TASK DESCRIPTION:
Where the line containing "destruct Hstj as" appears in the records below, begin there and write out each line exactly until the last one, and nothing more.

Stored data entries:
Lemma write_directories_spec (HWA : WriterAt_ok WriteAt bytes_of) ds w w' rs bs :
  fw_inv bytes_of w bs -> write_directories WriteAt ds w = (Ok rs, w') ->
  Forall (fun d => Z.of_nat (message_size d) < 2 ^ 31) ds ->
  headerSizeBytes + Z.of_nat (length bs + sum_list_with message_size ds) < 2 ^ 63 ->
  exists bs', fw_inv bytes_of w' (bs ++ bs') /\ length bs' = sum_list_with message_size ds /\
    Forall2 (stored (bs ++ bs') (headerSizeBytes + Z.of_nat (length (bs ++ bs')))) rs ds /\
    (forall j g, rs !! j = Some (Some g) ->
       headerSizeBytes + Z.of_nat (length bs) <= OffsetBytes g /\
       forall i reg d, (i < j)%nat -> rs !! i = Some reg -> ds !! i = Some d ->
         stored (bs ++ bs') (OffsetBytes g) reg d).
Proof using.
  intros Hw Hrun Hsz. revert w rs bs Hw Hrun.
  induction Hsz as [|d ds Hd Hds IH]; intros w rs bs Hw Hrun Htot; cbn in Hrun.
  { injection Hrun as <- <-. exists []. rewrite app_nil_r. done. }
  unfold WriteDirectory in Hrun. destruct (writeMessage _ _ _) as [[r|] w1] eqn:EM; [|done].
  destruct (writeMessage_spec _ _ HWA _ _ _ _ _ Hw EM) as (data & Hm & Hr & Hw1).
  destruct (write_directories _ ds w1) as [[rs1|] w2] eqn:ED; [|done].
  injection Hrun as <- <-. cbn [sum_list_with] in *.
  assert (message_size d = length data) as Hmd by (unfold message_size; by rewrite Hm).
  rewrite Hmd in *.
  destruct (IH _ _ _ Hw1 ED) as (bs' & Hw2 & Hl & Hst & Hord);
    [rewrite length_app; lia|]. clear IH.
  rewrite <-app_assoc in *. exists (data ++ bs'). rewrite length_app, Hl. split_and!; [done|done| |].
  - constructor; [|done]. rewrite app_assoc, Hr. eapply stored_app; [|apply region_at_stored];
      try done; rewrite !length_app in *; lia.
  - intros [|j] g Hj; cbn in Hj.
    + split; [|intros; lia]. injection Hj as Hj. rewrite Hr in Hj.
      apply region_at_offset in Hj; lia.
    + destruct (Hord _ _ Hj) as [Hlo Hst']. rewrite length_app in Hlo. split; [lia|].
      intros [|i] reg d' Hi Hreg Hd'; cbn in Hreg, Hd'; simplify_eq.
      * rewrite app_assoc. eapply stored_app; [|apply region_at_stored];
          try done; rewrite length_app; lia.
      * apply (Hst' i); [lia|done|done].
Qed.

(** C5. Reading a state file gives back what was written to it. When a sequence
    of [WriteDirectory] calls and [Finalize] all succeed, the reader opened on
    the resulting file yields the root directory; its reader yields every
    directory through the region that [WriteDirectory] returned for it; and the
    reader of a directory yields every directory that was written before it,
    which are the ones it may refer to. *)
Theorem state_file_roundtrip zd zr (LD : ProtoLaws Directory zd) (LR : ProtoLaws RootDirectory zr)
    (HWA : WriterAt_ok WriteAt bytes_of) f ds rs root w1 w2 r max :
  zd = empty_Directory -> bytes_of f = [] -> fits ds root max -> Marshal root <> Ok [] ->
  write_directories WriteAt ds (NewFileWriter f) = (Ok rs, w1) ->
  Finalize WriteAt root w1 = (None, w2) ->
  reads_from r (bytes_of (rawWriter w2)) ->
  exists rd, NewFileReader r max = Ok (rd, root) /\
    forall j d reg, ds !! j = Some d -> rs !! j = Some reg ->
    exists rd', ReadDirectory nil_reader rd reg = Ok (rd', d) /\
      forall i di regi, (i < j)%nat -> ds !! i = Some di -> rs !! i = Some regi ->
      reg <> None -> exists rd'', ReadDirectory nil_reader rd' regi = Ok (rd'', di).
Proof using.
  intros Hzd Hf (Hds & Hroot & Hmax & Hmax63) Hne Hwr Hfin Hr.
  destruct (write_directories_spec HWA _ _ _ _ _ (NewFileWriter_inv _ _ Hf) Hwr Hds)
    as (bs & Hw1 & Hl & Hst & Hord); [cbn in *; lia|]. cbn [app] in *.
  destruct (Finalize_spec _ _ HWA _ _ _ _ Hw1 Hfin) as (data & Hm & Hbytes).
  unfold message_size at 1 in Hroot. unfold message_size at 2 in Hmax. rewrite Hm in *.
  rewrite Hbytes in Hr by (rewrite length_app; lia). clear Hbytes.
  pose proof (region_at_stored root bs data Hm Hroot ltac:(rewrite length_app; lia)) as Hrs.
  destruct (region_at (length bs) data) as [g|] eqn:Eg.
  2: { cbn in Hrs. congruence. }
  pose proof (region_at_offset _ _ _ Eg ltac:(lia)) as Hgo.
  assert (SizeBytes g < 2 ^ 31) as Hgs.
  { destruct Hrs as (? & ? & ? & _ & Hm' & _ & _ & -> & _). by rewrite Hm in Hm'; simplify_eq. }
  exists {| rawReader := r; maximumOffsetBytes := OffsetBytes g |}. split.
  { eapply NewFileReader_stored; try done.
    rewrite <-(app_nil_r (bs ++ data)). eapply stored_app; [|done]. rewrite length_app; lia. }
  intros j d reg Hd Hreg.
  assert (forall i regi di lim rd, rs !! i = Some regi -> ds !! i = Some di ->
    stored bs lim regi di -> rawReader rd = r -> lim <= maximumOffsetBytes rd < 2 ^ 63 ->
    exists rd', ReadDirectory nil_reader rd regi = Ok (rd', di) /\
    forall g, regi = Some g -> rd' = {| rawReader := r; maximumOffsetBytes := OffsetBytes g |})
    as Hread.
  { intros i regi di lim rd _ _ Hsti Hrd Hlim.
    destruct (ReadDirectory_stored nil_reader _ LD (header (Some g)) rd (bs ++ data) lim regi di)
      as (rd' & ? & ?); [done|by rewrite Hrd| |by eapply stored_app|done|]; [done|].
    exists rd'. by rewrite <-Hrd. }
  pose proof (Forall2_lookup_lr _ _ _ _ _ _ Hst Hreg Hd) as Hstj.
  destruct (Hread j reg d _ {| rawReader := r; maximumOffsetBytes := OffsetBytes g |}
    Hreg Hd Hstj) as (rd' & Hrd' & Hg); [done|cbn; lia|].
  exists rd'. split; [done|]. intros i di regi Hij Hdi Hregi Hsome.
  destruct reg as [gj|]; [|done]. rewrite (Hg gj eq_refl).
  destruct (Hord j gj Hreg) as [Hlo Hsti].
  destruct (Hread i regi di (OffsetBytes gj)
    {| rawReader := r; maximumOffsetBytes := OffsetBytes gj |} Hregi Hdi)
    as (rd'' & ? & _); [by apply Hsti with i|done| |by exists rd''].
  destruct Hstj as (pre & dj & post & _ & _ & _ & Hoj & Hsj & Hlim). cbn. lia.
Qed.

End RoundTrip.

(** ** Bounds *)

Section Bounds.
Context {E : Errors} {CD : ProtoCodec Directory} {CR : ProtoCodec RootDirectory}.
Context (nil_reader : ReaderAt).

SOLUTION TO THE EXERCISE:
  destruct Hstj as (pre & dj & post & _ & _ & _ & Hoj & Hsj & Hlim). cbn. lia.
Qed.

End RoundTrip.

(** ** Bounds *)

Section Bounds.
Context {E : Errors} {CD : ProtoCodec Directory} {CR : ProtoCodec RootDirectory}.
Context (nil_reader : ReaderAt).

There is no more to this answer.